Data items:
Lemma read_reg_value e d i (s : hostmot2_t * hw) : (p ← deref (buffer e); load p (size e)) s = (Ok d, s) -> 4 * (Z.of_nat i + 1) <= size e ->
  read_reg (buffer e) i s = (Ok (word_at d i), s).
Proof.
  intros Hd Hi. unfold read_reg. destruct (pointers (fst s) !! buffer e) as [p |] eqn:Hp.
  2: { exfalso. revert Hd. unfold deref, state, mbind, M_bind, get, mret, M_ret. cbn. by rewrite Hp. }
  rewrite (run_deref (buffer e) p s (fun p => load p (size e)) Hp) in Hd. etrans; [apply (run_deref _ p _ _ Hp) |]. revert Hd. unfold load. unfold mbind, M_bind, state, get, mret, M_ret. cbn [fst snd].
  unfold mbind, M_bind, get. cbn [fst snd].
  destruct (match fst p with Reads => _ | Writes => _ end) as [b |]; [| done].
  destruct ((0 <=? snd p) && (snd p + size e <=? Z.of_nat (length b))) eqn:E; [| done]. apply andb_true_iff in E as [E1 E2]. zb.
  intros [= <-]. rewrite (proj2 (Z.leb_le _ _)), (proj2 (Z.leb_le _ _)) by lia. cbn [andb]. do 2 f_equal. unfold word_at. f_equal.
  rewrite skipn_firstn_comm, take_take, drop_drop. f_equal; [lia |]. f_equal. lia.
Qed.

(** What a period does to one counter: the requests are queued, sent and
    finished as in hm2_read, and the counter's state is brought up to date.
    It is a client of the modelled functions, not hm2_read itself, which also
    has the watchdog checks, hm2_raw_queue_read, hm2_tp_pwmgen_queue_read and
    the updates of all other modules; of the encoders' own function it leaves
    out the check of the scale and the pass over the control registers. *)
Definition encoder_period (tick : double) (tsc counter latch : Z) (i : nat) (e : Hm2Encoder.hm2_encoder_instance_t)
  : M (hostmot2_t * hw) Hm2Encoder.hm2_encoder_instance_t :=
  (hm2_tram_read ≫= fun _ => hm2_queue_read ≫= fun _ => hm2_finish_read) ≫= fun _ =>
  t ← read_reg tsc 0; c ← read_reg counter i; l ← read_reg latch i;
  mret (Hm2Encoder.read_instance tick (Z.land t 0xFFFF) c l e).
Ltac bit_rewrite :=
  repeat first [rewrite Z.land_spec | rewrite Z.lor_spec | rewrite Z.shiftl_spec by lia | rewrite Z.shiftr_spec by lia
    | rewrite testbit_wrapu by lia | rewrite testbit_wraps_low by lia | rewrite Z.testbit_ones_nonneg by lia].
Ltac bit_known :=
  repeat match goal with
  | |- context [Z.testbit ?a ?j] => first [rewrite (Z.testbit_neg_r a j) by lia | rewrite (testbit_high a 32 j) by lia]
  end.
Ltac bit_cmp :=
  repeat match goal with
  | |- context [?a <? ?b] => first [rewrite (proj2 (Z.ltb_lt a b)) by lia | rewrite (proj2 (Z.ltb_ge a b)) by lia]
  end.
Ltac bit_cmp_in H :=
  repeat match type of H with
  | context [?a <? ?b] => first [rewrite (proj2 (Z.ltb_lt a b)) in H by lia | rewrite (proj2 (Z.ltb_ge a b)) in H by lia]
  end.
Ltac bit_done := rewrite ?orb_false_r, ?orb_false_l, ?andb_true_l, ?andb_true_r, ?andb_false_l, ?andb_false_r, ?orb_false_r, ?orb_false_l;
  try reflexivity; try (f_equal; lia).

Lemma getbits_spec r start len : regs_ok r -> 0 <= start -> 1 <= len <= 64 -> start + len <= 96 ->
  getbits r start len = Some (slice (value r) start len).
Proof.
  intros (H0 & H1 & H2) Hs Hl He. unfold reg_ok in *. unfold getbits, value, slice.
  generalize dependent (default 0 (reg_0 r)). generalize dependent (default 0 (reg_1 r)). generalize dependent (default 0 (reg_2 r)).
  intros u2 H2 u1 H1 u0 H0. rewrite shr_ones by lia. cbn [fmap option_fmap option_map mbind option_bind].
  replace (64 - (64 - len)) with len by lia.
  assert (forall x, (forall i, 0 <= i < len -> Z.testbit x i = Z.testbit (Z.lor u0 (Z.lor (Z.shiftl u1 32) (Z.shiftl u2 64))) (i + start)) ->
    Some (u64 (Z.land x (s64 (Z.ones len)))) = Some (Z.land (Z.shiftr (Z.lor u0 (Z.lor (Z.shiftl u1 32) (Z.shiftl u2 64))) start) (Z.ones len))) as Hx.
  { intros x Hx. f_equal. apply Z.bits_inj'. intros i Hi. rewrite testbit_wrapu, !Z.land_spec, Z.shiftr_spec, Z.testbit_ones_nonneg by lia.
    destruct (Z.ltb_spec i 64); [| bit_cmp; by rewrite andb_false_r]. rewrite testbit_wraps_low, Z.testbit_ones_nonneg by lia.
    destruct (Z.ltb_spec i len); [by rewrite Hx by lia | by rewrite !andb_false_r]. }
  repeat match goal with |- context [if ?c then _ else _] => destruct c eqn:? end; zb;
    rewrite ?sshl_some, ?shr_some by lia; cbn [mbind option_bind];
    rewrite ?shr_some by lia; cbn [mbind option_bind]; apply Hx; intros i Hi;
    destruct (Z.lt_ge_cases (i + start) 32), (Z.lt_ge_cases (i + start) 64); try lia; bit_rewrite; bit_known; bit_done.
Qed.

Lemma value_testbit r i : regs_ok r -> 0 <= i -> Z.testbit (value r) i =
  if i <? 32 then Z.testbit (default 0 (reg_0 r)) i else if i <? 64 then Z.testbit (default 0 (reg_1 r)) (i - 32) else Z.testbit (default 0 (reg_2 r)) (i - 64).
Proof.
  intros (H0 & H1 & H2) Hi. unfold reg_ok, value in *.
  destruct (Z.ltb_spec i 32); [| destruct (Z.ltb_spec i 64)]; bit_rewrite; bit_known; bit_done.
Qed.
(* ===== verification/Hm2WatchdogTheorems.v ===== *)
(** * Theorems about the watchdog

    After a bite the card is left alone until the user has cleared the pins,
    the next access resets it, and the first write after that writes all
    settings; the timer register for every timeout. *)
From S2P Require Import Prelude Double Hm2Watchdog.
Import Watchdog.

(** The last bite has not been followed by a reset yet. *)
Definition bitten (l : list call) : bool := fold_left (fun b c => match c with Bite => true | IoReset => false | _ => b end) l false.
(** The settings have not been written since the last bite or reset. *)
Definition stale (l : list call) : bool :=
  fold_left (fun b c => match c with Bite | IoReset => true | Module f => if bool_decide (f = "hm2_ioport_force_write"%string) then false else b | _ => b end) l false.

#[local] Arguments bitten : simpl never.
#[local] Arguments stale : simpl never.

Section Watchdog.
Context {hw : Type} `{Board hw}.
Abbreviation T := (hostmot2_t hw).

(** A call that is neither a bite nor a reset. *)
Definition plain (c : call) : Prop := match c with Bite | IoReset => False | _ => True end.

(** The invariant; the second part does not hold ([s] is false) while the
    settings are being written. *)
Record inv (s : bool) (t : T) : Prop := {
  inv_one : num_instances t = 1;
  inv_bitten : has_io_reset = true -> bitten (log t) = true -> needs_reset t = true;
  inv_stale : s = true -> stale (log t) = true -> needs_soft_reset t = true;
}.

(** What an operation may change: it appends to the log. *)
Definition grows (t t' : T) : Prop := log t `prefix_of` log t'.
#[local] Instance grows_preorder : PreOrder grows.
Proof. split; [intros ?; unfold grows; done | intros x y z; unfold grows; by etrans]. Qed.

Lemma act_grows c t : grows t (snd (act c t)).
Proof. unfold grows, act. destruct (transfer c (card t)). by eexists. Qed.

Lemma act_log c t : log (snd (act c t)) = log t ++ [c].
Proof. unfold act. by destruct (transfer c (card t)). Qed.

Lemma acts_grows l t : grows t (acts l t).
Proof. unfold acts. revert t. induction l as [| c l IH]; intros t; cbn [fold_left]; [reflexivity |]. etrans; [apply act_grows | apply IH]. Qed.

Lemma acts_log l t : log (acts l t) = log t ++ l.
Proof.
  unfold acts. revert t. induction l as [| c l IH]; intros t; cbn [fold_left]; [by rewrite app_nil_r |].
  rewrite IH. unfold act. destruct (transfer c (card t)). cbn. by rewrite <- app_assoc.
Qed.

Lemma bitten_snoc l c : bitten (l ++ [c]) = match c with Bite => true | IoReset => false | _ => bitten l end.
Proof. unfold bitten. by rewrite fold_left_app. Qed.
Lemma stale_snoc l c : stale (l ++ [c]) =
  match c with Bite | IoReset => true | Module f => if bool_decide (f = "hm2_ioport_force_write"%string) then false else stale l | _ => stale l end.
Proof. unfold stale. by rewrite fold_left_app. Qed.

Lemma act_inv s c t : plain c -> inv s t -> inv s (snd (act c t)).
Proof.
  intros Hc [H1 H2 H3]. unfold act. destruct (transfer c (card t)) as [o h]. split; cbn; [done | |].
  - rewrite bitten_snoc. intros Hr Hb. by destruct c; try destruct Hc; rewrite (H2 Hr Hb).
  - rewrite stale_snoc. intros Hs Hb. destruct c; try destruct Hc; try by rewrite (H3 Hs Hb). case_bool_decide; [done |]. by rewrite (H3 Hs Hb).
Qed.

Lemma acts_inv s l t : Forall plain l -> inv s t -> inv s (acts l t).
Proof. intros Hl. revert t. induction Hl as [| c l Hc Hl IH]; intros t Ht; [done |]. cbn. by apply IH, act_inv. Qed.

Lemma modules_inv s l t : inv s t -> inv s (modules l t).
Proof. apply acts_inv. induction l; by constructor. Qed.

Lemma bite_inv s t : num_instances t = 1 -> inv s (bite t).
Proof. intros H1. by split. Qed.

(** The fields that the calls do not touch. *)
Definition same_pins (t t' : T) : Prop := has_bit t' = has_bit t /\ num_instances t' = num_instances t /\ timeout_ns t' = timeout_ns t /\
  clock_frequency t' = clock_frequency t /\ enable t' = enable t /\ read_requested t' = read_requested t /\ timer_addr t' = timer_addr t /\
  status_addr t' = status_addr t /\ timer_reg t' = timer_reg t.
Lemma act_pins c t : same_pins t (snd (act c t)).
Proof. unfold act. by destruct (transfer c (card t)). Qed.
Lemma acts_pins l t : same_pins t (acts l t).
Proof.
  unfold acts. revert t. induction l as [| c l IH]; intros t; cbn [fold_left]; [done |]. specialize (IH (snd (act c t))). pose proof (act_pins c t).
  unfold same_pins in *. intuition congruence.
Qed.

▶ **Work item**: Count the lines above that contain the word "mret". Give only the number.

▶ **Task response**: 3